━━ Data to use
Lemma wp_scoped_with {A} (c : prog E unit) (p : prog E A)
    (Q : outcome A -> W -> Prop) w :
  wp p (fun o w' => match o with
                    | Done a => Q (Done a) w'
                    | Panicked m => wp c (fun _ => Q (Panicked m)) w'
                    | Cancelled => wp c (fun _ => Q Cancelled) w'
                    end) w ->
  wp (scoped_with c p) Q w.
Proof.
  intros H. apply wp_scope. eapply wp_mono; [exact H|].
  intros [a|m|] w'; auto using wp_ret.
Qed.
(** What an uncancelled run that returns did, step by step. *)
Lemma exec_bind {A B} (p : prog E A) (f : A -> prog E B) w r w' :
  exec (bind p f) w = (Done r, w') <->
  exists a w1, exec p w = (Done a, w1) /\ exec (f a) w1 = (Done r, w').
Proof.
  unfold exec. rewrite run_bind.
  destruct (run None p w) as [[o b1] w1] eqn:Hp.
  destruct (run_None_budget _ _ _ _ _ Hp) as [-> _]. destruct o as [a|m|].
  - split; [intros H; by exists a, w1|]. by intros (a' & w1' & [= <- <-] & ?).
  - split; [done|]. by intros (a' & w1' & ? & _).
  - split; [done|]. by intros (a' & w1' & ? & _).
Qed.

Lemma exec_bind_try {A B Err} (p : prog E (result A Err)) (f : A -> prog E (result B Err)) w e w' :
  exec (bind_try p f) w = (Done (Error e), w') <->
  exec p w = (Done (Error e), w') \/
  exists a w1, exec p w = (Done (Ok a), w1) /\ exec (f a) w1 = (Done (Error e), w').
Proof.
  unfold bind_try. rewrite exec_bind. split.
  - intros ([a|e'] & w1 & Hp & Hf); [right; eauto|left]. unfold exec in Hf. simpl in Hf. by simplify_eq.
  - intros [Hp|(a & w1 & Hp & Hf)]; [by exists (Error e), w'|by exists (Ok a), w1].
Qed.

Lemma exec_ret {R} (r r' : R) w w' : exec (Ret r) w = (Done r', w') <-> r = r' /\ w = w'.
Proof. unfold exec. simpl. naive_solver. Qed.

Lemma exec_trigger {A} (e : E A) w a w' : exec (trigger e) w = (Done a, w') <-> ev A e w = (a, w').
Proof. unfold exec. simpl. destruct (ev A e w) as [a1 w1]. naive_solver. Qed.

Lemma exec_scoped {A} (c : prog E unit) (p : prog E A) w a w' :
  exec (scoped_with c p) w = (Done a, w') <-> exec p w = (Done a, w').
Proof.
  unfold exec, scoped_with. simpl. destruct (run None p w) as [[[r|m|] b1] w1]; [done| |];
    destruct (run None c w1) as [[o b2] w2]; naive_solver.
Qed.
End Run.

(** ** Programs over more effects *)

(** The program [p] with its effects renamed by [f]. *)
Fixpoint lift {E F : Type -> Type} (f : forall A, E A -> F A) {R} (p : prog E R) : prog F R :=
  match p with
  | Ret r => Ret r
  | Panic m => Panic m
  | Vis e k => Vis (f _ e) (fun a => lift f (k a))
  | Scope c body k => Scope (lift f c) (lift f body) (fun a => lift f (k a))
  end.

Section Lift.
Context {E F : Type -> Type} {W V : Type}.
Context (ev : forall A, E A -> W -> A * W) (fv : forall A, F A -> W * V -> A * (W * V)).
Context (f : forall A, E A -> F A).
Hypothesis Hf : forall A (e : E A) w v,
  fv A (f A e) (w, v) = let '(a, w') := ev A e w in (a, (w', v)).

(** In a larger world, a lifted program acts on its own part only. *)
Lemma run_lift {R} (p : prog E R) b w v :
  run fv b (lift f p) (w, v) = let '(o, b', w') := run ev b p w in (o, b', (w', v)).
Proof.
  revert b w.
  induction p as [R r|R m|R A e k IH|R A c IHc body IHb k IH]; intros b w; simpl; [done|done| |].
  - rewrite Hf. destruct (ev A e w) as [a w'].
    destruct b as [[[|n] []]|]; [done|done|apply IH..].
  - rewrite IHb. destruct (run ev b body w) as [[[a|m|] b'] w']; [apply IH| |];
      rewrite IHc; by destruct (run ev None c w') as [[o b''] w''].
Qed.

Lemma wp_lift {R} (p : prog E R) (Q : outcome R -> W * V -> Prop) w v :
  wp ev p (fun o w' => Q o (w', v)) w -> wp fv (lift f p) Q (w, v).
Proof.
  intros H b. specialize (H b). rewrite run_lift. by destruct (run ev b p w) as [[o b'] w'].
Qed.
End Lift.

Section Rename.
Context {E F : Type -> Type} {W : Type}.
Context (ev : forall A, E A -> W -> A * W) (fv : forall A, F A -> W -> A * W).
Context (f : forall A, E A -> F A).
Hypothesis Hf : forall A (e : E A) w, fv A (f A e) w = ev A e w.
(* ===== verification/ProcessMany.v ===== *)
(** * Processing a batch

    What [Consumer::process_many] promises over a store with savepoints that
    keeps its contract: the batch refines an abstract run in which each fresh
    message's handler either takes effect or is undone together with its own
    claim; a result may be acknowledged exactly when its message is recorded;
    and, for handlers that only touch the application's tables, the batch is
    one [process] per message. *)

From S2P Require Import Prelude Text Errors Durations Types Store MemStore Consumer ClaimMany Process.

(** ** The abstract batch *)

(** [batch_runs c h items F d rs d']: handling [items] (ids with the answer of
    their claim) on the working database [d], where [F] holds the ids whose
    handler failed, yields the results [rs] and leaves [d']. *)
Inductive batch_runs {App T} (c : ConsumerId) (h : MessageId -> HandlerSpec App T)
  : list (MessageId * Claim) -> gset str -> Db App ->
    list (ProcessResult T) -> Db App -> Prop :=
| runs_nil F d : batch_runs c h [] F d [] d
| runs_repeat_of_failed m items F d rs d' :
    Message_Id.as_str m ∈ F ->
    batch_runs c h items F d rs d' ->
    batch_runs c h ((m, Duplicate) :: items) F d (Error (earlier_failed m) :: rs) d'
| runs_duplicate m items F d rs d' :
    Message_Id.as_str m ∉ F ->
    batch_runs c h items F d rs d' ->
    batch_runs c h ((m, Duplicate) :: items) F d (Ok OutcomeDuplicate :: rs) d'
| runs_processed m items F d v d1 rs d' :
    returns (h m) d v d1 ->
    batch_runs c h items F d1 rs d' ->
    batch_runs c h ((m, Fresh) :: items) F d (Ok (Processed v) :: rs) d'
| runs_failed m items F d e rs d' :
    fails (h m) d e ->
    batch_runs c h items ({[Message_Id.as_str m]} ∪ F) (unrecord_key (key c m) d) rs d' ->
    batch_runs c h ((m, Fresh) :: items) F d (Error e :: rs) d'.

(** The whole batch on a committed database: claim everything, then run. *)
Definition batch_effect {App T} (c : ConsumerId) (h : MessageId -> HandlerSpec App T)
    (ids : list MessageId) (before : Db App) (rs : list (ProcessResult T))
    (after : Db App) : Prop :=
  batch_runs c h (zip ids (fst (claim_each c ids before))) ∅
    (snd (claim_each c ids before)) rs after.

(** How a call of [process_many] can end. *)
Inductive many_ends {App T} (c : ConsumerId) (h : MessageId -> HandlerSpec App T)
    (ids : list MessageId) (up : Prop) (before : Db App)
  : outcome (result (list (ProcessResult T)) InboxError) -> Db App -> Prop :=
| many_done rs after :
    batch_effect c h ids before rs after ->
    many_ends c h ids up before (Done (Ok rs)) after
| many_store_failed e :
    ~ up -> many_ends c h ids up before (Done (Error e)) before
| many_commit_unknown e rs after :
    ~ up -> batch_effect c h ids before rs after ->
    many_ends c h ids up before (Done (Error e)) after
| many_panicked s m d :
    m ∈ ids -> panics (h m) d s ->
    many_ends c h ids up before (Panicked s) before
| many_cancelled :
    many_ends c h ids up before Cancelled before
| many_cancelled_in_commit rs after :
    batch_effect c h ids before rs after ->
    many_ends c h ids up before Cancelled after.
━━━━
━━ Data to use
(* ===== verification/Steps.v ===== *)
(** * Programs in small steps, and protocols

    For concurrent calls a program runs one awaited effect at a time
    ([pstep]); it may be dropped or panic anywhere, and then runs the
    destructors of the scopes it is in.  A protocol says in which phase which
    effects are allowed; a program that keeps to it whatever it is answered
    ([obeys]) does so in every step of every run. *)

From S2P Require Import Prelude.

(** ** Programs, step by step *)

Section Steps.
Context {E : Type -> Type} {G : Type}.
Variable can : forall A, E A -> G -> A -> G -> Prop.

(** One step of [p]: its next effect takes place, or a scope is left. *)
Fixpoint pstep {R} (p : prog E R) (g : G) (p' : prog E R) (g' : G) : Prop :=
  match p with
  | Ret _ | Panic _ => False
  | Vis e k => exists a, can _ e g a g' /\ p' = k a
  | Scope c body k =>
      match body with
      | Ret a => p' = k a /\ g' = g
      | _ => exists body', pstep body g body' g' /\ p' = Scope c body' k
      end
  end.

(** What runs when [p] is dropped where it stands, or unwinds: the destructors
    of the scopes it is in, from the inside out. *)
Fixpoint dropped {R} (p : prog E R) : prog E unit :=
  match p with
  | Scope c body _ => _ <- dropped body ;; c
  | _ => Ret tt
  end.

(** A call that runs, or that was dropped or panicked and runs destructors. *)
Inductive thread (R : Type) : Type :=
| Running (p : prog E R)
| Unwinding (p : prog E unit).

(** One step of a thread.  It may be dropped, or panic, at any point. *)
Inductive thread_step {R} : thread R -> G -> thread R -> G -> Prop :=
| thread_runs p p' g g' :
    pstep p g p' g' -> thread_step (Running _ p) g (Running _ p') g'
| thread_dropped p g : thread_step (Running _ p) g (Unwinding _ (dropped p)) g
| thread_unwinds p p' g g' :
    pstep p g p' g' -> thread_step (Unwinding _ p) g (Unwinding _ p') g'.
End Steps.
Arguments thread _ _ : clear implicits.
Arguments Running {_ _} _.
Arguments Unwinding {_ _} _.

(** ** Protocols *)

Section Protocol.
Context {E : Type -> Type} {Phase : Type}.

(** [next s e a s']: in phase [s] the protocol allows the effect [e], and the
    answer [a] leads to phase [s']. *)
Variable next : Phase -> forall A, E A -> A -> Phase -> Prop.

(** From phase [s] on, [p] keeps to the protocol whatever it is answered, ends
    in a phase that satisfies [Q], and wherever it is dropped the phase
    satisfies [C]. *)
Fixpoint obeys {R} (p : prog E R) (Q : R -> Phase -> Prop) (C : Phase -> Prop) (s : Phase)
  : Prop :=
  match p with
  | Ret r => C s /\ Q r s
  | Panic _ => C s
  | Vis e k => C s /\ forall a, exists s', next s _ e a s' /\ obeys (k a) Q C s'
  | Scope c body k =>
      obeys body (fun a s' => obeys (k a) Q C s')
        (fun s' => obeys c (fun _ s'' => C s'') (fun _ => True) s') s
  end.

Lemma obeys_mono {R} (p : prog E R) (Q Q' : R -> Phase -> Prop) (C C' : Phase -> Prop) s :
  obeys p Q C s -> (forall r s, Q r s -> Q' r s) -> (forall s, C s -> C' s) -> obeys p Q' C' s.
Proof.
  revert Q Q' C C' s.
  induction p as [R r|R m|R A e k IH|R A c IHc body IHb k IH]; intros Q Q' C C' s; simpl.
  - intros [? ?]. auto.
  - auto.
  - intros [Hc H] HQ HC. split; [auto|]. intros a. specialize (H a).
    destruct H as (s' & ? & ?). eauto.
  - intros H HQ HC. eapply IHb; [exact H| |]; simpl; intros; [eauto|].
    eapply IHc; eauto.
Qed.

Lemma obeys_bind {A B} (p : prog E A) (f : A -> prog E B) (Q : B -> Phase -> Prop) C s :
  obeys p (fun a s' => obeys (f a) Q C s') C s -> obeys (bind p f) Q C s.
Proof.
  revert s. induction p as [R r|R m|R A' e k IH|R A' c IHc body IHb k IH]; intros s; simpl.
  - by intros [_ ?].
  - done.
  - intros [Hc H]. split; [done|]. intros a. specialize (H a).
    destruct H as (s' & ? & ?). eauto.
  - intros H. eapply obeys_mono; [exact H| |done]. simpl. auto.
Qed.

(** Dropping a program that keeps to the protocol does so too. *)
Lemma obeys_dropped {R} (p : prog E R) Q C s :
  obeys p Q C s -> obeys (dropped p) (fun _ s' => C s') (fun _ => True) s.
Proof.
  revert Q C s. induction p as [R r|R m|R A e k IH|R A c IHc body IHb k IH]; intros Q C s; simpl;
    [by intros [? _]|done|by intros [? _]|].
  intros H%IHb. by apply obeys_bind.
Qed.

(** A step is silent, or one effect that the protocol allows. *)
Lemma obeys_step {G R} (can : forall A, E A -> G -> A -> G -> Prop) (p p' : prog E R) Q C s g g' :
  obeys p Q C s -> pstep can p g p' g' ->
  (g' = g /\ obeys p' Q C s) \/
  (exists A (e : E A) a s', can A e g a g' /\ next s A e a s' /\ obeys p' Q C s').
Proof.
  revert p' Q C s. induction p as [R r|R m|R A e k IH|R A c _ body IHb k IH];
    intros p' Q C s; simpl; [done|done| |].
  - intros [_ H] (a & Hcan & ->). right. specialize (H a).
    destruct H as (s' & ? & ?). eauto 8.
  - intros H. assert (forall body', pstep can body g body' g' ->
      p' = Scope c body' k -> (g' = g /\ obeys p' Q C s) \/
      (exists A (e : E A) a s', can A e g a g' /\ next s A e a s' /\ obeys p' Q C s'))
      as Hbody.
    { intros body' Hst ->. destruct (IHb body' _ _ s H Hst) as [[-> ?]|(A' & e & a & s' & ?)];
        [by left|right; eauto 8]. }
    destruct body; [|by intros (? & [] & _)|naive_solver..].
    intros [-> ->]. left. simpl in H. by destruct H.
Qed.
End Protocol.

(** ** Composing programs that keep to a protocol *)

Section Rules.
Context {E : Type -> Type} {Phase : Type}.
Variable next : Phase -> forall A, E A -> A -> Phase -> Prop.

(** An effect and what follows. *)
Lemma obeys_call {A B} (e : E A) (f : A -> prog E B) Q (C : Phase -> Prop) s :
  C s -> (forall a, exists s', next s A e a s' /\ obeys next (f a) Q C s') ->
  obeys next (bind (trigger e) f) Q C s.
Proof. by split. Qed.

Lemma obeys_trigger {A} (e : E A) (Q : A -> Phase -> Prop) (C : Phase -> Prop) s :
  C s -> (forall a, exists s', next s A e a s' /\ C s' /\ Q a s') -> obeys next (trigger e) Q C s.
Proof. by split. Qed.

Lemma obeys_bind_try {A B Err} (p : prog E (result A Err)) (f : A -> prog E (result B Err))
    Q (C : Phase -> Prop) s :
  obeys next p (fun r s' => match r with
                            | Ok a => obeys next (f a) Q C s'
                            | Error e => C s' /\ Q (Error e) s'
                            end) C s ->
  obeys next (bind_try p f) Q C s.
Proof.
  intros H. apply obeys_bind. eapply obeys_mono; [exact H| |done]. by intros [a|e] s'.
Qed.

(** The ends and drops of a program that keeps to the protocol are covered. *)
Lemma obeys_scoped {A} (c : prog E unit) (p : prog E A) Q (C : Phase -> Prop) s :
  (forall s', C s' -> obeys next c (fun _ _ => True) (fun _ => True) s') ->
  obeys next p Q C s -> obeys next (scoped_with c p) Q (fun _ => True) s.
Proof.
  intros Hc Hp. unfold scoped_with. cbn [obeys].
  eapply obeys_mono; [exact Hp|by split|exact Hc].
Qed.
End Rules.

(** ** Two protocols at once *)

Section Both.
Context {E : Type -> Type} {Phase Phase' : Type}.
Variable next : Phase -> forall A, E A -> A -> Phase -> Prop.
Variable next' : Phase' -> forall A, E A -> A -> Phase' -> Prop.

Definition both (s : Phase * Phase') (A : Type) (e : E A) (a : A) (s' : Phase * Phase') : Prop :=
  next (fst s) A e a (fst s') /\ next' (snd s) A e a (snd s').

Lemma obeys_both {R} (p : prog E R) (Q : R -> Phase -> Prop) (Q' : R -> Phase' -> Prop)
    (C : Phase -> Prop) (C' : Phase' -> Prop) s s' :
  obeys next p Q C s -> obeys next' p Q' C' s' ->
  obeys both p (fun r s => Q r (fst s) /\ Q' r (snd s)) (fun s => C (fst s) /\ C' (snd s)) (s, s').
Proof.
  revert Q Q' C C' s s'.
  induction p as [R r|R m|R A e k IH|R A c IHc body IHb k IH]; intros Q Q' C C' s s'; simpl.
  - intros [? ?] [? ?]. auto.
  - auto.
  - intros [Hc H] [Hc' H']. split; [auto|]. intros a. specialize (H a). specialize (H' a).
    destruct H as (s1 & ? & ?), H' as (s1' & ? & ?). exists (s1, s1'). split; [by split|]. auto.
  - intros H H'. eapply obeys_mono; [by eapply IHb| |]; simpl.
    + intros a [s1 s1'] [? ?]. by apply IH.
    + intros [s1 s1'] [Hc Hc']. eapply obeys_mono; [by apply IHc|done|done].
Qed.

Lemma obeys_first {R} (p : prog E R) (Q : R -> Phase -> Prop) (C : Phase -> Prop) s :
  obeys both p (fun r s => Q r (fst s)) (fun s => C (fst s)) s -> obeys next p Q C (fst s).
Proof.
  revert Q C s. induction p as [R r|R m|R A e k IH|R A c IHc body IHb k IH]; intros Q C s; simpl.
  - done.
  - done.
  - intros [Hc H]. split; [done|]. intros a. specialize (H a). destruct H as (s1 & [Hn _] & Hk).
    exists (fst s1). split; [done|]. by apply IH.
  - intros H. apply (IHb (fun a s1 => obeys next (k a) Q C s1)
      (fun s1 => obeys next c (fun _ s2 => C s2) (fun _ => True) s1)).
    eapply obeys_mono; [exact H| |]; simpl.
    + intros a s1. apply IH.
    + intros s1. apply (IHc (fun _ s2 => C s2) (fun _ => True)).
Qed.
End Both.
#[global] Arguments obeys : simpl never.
━━━━
Search the records for the word "Arguments" and return every line that holds it.

> Exercise result
Arguments thread _ _ : clear implicits.
Arguments Running {_ _} _.
Arguments Unwinding {_ _} _.
#[global] Arguments obeys : simpl never.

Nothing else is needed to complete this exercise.